Two separate findings by an expert in systemic lupus erythematosus (SLE or lupus) have identified blood biomarkers that predict which lupus patients will develop heart disease in the future, and found new urine biomarkers for diagnosing lupus nephritis (LN) in children with lupus.

The findings were made by Dr Chandra Mohan, professor of biomedical engineering in the UH Cullen College of Engineering, University of Houston.

Lupus and cardiovascular disease

Lupus is associated with an increased incidence of acute and chronic cardiovascular disease as compared to the general population.

Mohan’s team, in collaboration with Dr Maureen McMahon at University of California Los Angeles, used a comprehensive metabolomic screen of baseline sera from lupus patients to identify metabolites that predict future carotid plaque progression, after eight to nine years of follow-up. Nine patients had SLE without plaque progression, eight had SLE and went on to develop atherosclerotic plaques, and eight patients were controls who did not have SLE.

“The arachidonic acid pathway metabolites, leukotriene B4 (LTB4) and 5-hydroxyeicosatetraenoic acid (5-HETE), and the oxidised lipids 9/13-hydroxyoctodecadienoic acid (HODE) were found to be significantly altered (p < 0.05 and fold-change >2) in SLE patients compared to SLE patients without plaque progression,” reported Mohan in Frontiers in Cardiovascular Medicine. “SLE patients also exhibited significantly altered levels of branched chain amino acid (BCAA) metabolites and plasmalogens compared to the non-SLE controls.”
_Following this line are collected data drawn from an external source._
(** * scada-spark-api: device supervisor, broadcast loop, park access

    A shallow embedding of the parts of [main.py], [parks.py] and
    [parks_routes.py] that decide the behaviour of the connection
    supervisor ([OpcUaClient]), the broadcast loop
    ([data_broadcast_loop]), the websocket handshake ([ws_endpoint],
    [user_from_token]), the write endpoint ([write_plc_value]) and the
    park access table ([user_allowed_urls], [grant_user_park]).

    Conventions.
    - Python objects that are mutated in place are records that the
      operations take and return; a list of such objects is a store and
      a reference into it is an index.
    - Everything the code obtains from the network, the clock or the
      database driver is an explicit environment argument, so that every
      theorem is quantified over all behaviours of the outside world.
    - An exception raised by a library call is a constructor of the
      environment's answer; [try]/[except] is the [match] on it.
    - Instants are integers counting microseconds, the resolution of
      [datetime]; a [timedelta] is a difference of two instants.
    - The calls the executor runs on different devices touch different
      objects, so a sweep is the sequence of its calls.  A run of the
      application ([serve_all]) takes iterations and requests one after
      the other; what two threads do to one object at the same time is
      not part of the model.
    - A character is a code point below 256. *)

From Stdlib Require Import ZArith QArith Ascii String.
From stdpp Require Import gmap strings list fin_maps.

Local Open Scope string_scope.
Local Open Scope Z_scope.
Local Open Scope list_scope.

(** ** Python dictionaries with string keys

    A [dict] keeps insertion order and overwrites in place; both are
    visible in [zip(names, values)] and in the serialised snapshot. *)

Module Dict.

Definition t (V : Type) : Type := list (string * V).

Fixpoint get {V} (d : t V) (k : string) : option V :=
  match d with
  | [] => None
  | (k', v) :: d' => if String.eqb k' k then Some v else get d' k
  end.

(** [d[k] = v] *)
Fixpoint set {V} (k : string) (v : V) (d : t V) : t V :=
  match d with
  | [] => [(k, v)]
  | (k', v') :: d' =>
      if String.eqb k' k then (k', v) :: d' else (k', v') :: set k v d'
  end.

(** [d.update(other)] *)
Definition update {V} (d other : t V) : t V :=
  fold_left (fun acc kv => set (fst kv) (snd kv) acc) other d.

Definition keys {V} (d : t V) : list string := map fst d.
Definition values {V} (d : t V) : list V := map snd d.

End Dict.

(** ** The OPC UA address space as the client sees it *)

(** [ua.NodeClass] *)
Inductive NodeClass : Set :=
| NodeClass_Unspecified
| NodeClass_Object
| NodeClass_Variable
| NodeClass_Method
| NodeClass_ObjectType
| NodeClass_VariableType
| NodeClass_ReferenceType
| NodeClass_DataType
| NodeClass_View.

(** [ua.VariantType], the representations the write endpoint can meet. *)
Inductive VariantType : Set :=
| VT_Boolean
| VT_SByte | VT_Byte
| VT_Int16 | VT_UInt16
| VT_Int32 | VT_UInt32
| VT_Int64 | VT_UInt64
| VT_Float | VT_Double
| VT_String
| VT_DateTime.

Definition is_integral (vt : VariantType) : bool :=
  match vt with
  | VT_SByte | VT_Byte | VT_Int16 | VT_UInt16
  | VT_Int32 | VT_UInt32 | VT_Int64 | VT_UInt64 => true
  | _ => false
  end.

(** A node handle.  Each query on it is a round trip to the server that
    may raise: [None] is the raising answer, whatever raised, the
    server, the connection or the interpreter out of stack inside the
    call. *)
#[warnings="-register-all"]
Inductive UaNode : Type :=
  mkUaNode {
    get_node_class : option NodeClass;
    get_browse_name : option string;
    get_children : option (list UaNode);
    get_data_type_as_variant_type : option VariantType
  }.

(** [opcua.Client(url, timeout=...)] *)
Record Client : Type := mkClient {
  client_url : string;
  client_timeout : Z
}.

(** ** [ConnectionStatus] and [OpcUaClient] *)

Inductive ConnectionStatus : Set :=
| CONNECTED
| CONNECTING
| DISCONNECTED
| ERROR.

#[global] Instance ConnectionStatus_eq_dec : EqDecision ConnectionStatus.
Proof. solve_decision. Defined.

(** [ConnectionStatus.value] *)
Definition status_value (s : ConnectionStatus) : string :=
  match s with
  | CONNECTED => "CONNECTED"
  | CONNECTING => "CONNECTING"
  | DISCONNECTED => "DISCONNECTED"
  | ERROR => "ERROR"
  end.

Record OpcUaClient : Type := mkOpcUaClient {
  url : string;
  name : string;
  server_name : string;
  root_node_id : string;
  client : option Client;
  nodes : Dict.t UaNode;
  status : ConnectionStatus;
  last_reconnect_attempt : option Z
}.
Combined with the rich literature on these metabolites, the findings suggest that the identified metabolites may not only be prognostic of cardiovascular disease development in SLE patients, but they may also be active drivers of atheroma formation. Early identification of these high risk SLE patients may help institute preventive measures early in the disease course.

The first author, Sahar Baig, is an undergraduate student at the University of Houston.

Children and lupus nephritis

Lupus nephritis, or inflammation of the kidneys, is one of the most severe complications for SLE patients. Kidney disease is a leading cause of death among SLE patients – roughly a quarter of all lupus patients succumb to end-stage renal disease.

Mohan’s team, determined to discover non-invasive biomarkers of LN to replace painful serial kidney biopsies in children, reported his recent findings in Frontiers in Immunology.

With collaborator Dr Scott Wenderfer at Texas Children’s Hospital, Mohan’s team evaluated the performance of 10 urine protein markers of diverse nature including cytokines, chemokines and adhesion molecules in distinguishing disease activity in childhood SLE among 84 paediatric patients.

“Urine concentrations of ALCAM, KIM-1, PF4 and VCAM-1 were significantly higher in active LN patients compared to active non-renal SLE, inactive SLE and healthy controls, with strong diagnostic potential,” said Mohan.

“Urinary ALCAM, PF4, and VCAM-1 are potential biomarkers for predicting kidney disease activity in cSLE and hold potential as surrogate markers of nephritis flares and prognosis in these patients,” he said.

The lead author on this paper was Dr Samar Soliman at Minia University in Egypt. Other clinical contributors were Dr Larry Greenbaum, Emory University, and Dr Sherene Mason, University of Connecticut School of Medicine.

Study 1 details

Baseline Elevations of Leukotriene Metabolites and Altered Plasmalogens Are Prognostic Biomarkers of Plaque Progression in Systemic Lupus Erythematosus.

Sahar Baig, Kamala Vanarsa, Huihua Ding, Anto Sam Crosslee Louis Sam Titus, Maureen McMahon, Chandra Mohan.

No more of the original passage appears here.